**Provided data**
--- --- ---

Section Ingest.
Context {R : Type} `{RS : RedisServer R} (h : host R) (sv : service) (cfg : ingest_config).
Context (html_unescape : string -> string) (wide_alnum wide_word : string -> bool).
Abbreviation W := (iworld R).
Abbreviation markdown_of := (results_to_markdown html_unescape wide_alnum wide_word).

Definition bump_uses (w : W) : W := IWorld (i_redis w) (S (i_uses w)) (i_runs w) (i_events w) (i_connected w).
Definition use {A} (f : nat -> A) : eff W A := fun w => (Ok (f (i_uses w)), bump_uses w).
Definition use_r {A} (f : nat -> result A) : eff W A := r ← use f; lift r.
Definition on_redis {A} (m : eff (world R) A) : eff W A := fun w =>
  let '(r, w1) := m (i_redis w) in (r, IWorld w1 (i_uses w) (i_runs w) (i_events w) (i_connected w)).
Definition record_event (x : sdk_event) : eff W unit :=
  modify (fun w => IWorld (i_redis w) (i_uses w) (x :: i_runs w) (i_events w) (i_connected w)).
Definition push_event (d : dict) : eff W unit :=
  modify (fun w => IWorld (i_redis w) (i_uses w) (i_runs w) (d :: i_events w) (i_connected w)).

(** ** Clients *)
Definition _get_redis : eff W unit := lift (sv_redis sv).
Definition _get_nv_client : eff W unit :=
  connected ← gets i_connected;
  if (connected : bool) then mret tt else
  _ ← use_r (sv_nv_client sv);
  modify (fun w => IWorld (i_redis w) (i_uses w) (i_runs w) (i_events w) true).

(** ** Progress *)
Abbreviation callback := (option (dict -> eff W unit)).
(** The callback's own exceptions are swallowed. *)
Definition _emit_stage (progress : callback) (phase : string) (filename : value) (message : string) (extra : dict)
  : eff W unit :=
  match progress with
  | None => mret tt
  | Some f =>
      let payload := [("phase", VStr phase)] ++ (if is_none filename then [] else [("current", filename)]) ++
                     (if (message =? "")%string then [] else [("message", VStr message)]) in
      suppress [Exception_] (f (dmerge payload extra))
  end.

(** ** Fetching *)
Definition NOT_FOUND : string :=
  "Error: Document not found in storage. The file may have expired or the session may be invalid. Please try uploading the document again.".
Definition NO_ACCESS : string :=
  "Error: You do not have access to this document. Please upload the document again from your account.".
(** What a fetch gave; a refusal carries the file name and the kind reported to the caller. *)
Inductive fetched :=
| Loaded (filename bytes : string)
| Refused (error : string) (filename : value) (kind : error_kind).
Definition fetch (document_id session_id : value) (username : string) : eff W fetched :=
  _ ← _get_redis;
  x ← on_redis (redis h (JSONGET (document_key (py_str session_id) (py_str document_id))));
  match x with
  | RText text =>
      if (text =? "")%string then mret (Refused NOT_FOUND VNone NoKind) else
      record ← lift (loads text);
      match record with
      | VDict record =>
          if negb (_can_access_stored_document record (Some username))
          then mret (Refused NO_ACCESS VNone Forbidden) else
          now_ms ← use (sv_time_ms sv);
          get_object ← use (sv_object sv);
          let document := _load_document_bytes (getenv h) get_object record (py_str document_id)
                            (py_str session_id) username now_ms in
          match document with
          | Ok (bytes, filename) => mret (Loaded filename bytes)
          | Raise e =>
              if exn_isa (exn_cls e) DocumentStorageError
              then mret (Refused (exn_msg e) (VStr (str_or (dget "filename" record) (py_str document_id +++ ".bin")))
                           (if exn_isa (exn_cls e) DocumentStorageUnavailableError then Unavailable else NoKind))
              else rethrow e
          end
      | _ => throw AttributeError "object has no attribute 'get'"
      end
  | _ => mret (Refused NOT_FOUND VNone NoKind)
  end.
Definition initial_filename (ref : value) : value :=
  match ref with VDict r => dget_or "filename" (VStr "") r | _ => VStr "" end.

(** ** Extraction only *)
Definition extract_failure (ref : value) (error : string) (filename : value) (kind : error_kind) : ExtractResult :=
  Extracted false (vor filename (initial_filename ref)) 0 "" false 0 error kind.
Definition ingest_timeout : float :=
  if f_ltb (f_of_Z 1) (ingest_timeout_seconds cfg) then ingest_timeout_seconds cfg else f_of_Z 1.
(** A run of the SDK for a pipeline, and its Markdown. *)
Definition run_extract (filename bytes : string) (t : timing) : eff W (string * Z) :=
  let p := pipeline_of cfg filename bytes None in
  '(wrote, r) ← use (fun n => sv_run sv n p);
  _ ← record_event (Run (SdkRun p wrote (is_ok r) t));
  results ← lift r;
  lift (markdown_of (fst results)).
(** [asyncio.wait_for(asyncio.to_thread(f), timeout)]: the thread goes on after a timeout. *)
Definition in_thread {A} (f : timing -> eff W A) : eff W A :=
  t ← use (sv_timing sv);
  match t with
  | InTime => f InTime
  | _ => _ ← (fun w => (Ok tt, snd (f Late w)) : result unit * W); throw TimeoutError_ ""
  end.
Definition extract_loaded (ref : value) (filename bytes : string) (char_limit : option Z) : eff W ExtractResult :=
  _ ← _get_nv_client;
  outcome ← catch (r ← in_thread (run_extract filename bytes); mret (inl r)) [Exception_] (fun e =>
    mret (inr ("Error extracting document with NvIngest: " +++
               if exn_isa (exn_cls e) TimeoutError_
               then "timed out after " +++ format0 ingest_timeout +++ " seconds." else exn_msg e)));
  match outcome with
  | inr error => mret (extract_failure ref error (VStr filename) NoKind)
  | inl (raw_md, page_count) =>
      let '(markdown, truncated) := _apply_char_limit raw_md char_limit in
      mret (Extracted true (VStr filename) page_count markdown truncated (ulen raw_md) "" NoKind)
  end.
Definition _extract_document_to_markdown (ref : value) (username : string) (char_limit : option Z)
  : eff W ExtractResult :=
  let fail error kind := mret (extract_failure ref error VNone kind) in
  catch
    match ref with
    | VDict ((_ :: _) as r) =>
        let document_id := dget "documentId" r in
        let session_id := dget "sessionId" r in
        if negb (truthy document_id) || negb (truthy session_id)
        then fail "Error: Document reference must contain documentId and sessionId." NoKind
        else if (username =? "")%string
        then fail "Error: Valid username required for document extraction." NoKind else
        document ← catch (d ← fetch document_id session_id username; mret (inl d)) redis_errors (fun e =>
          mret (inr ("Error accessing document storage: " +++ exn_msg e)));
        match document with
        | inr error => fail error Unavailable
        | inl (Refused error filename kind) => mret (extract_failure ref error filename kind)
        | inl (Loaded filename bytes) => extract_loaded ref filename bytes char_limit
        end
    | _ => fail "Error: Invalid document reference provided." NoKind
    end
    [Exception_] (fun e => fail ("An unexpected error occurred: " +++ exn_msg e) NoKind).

--- --- ---

Would you show each line of the material above that contains the string "username"?

Definition fetch (document_id session_id : value) (username : string) : eff W fetched :=
          if negb (_can_access_stored_document record (Some username))
                            (py_str session_id) username now_ms in
Definition _extract_document_to_markdown (ref : value) (username : string) (char_limit : option Z)
        else if (username =? "")%string
        then fail "Error: Valid username required for document extraction." NoKind else
        document ← catch (d ← fetch document_id session_id username; mret (inl d)) redis_errors (fun e =>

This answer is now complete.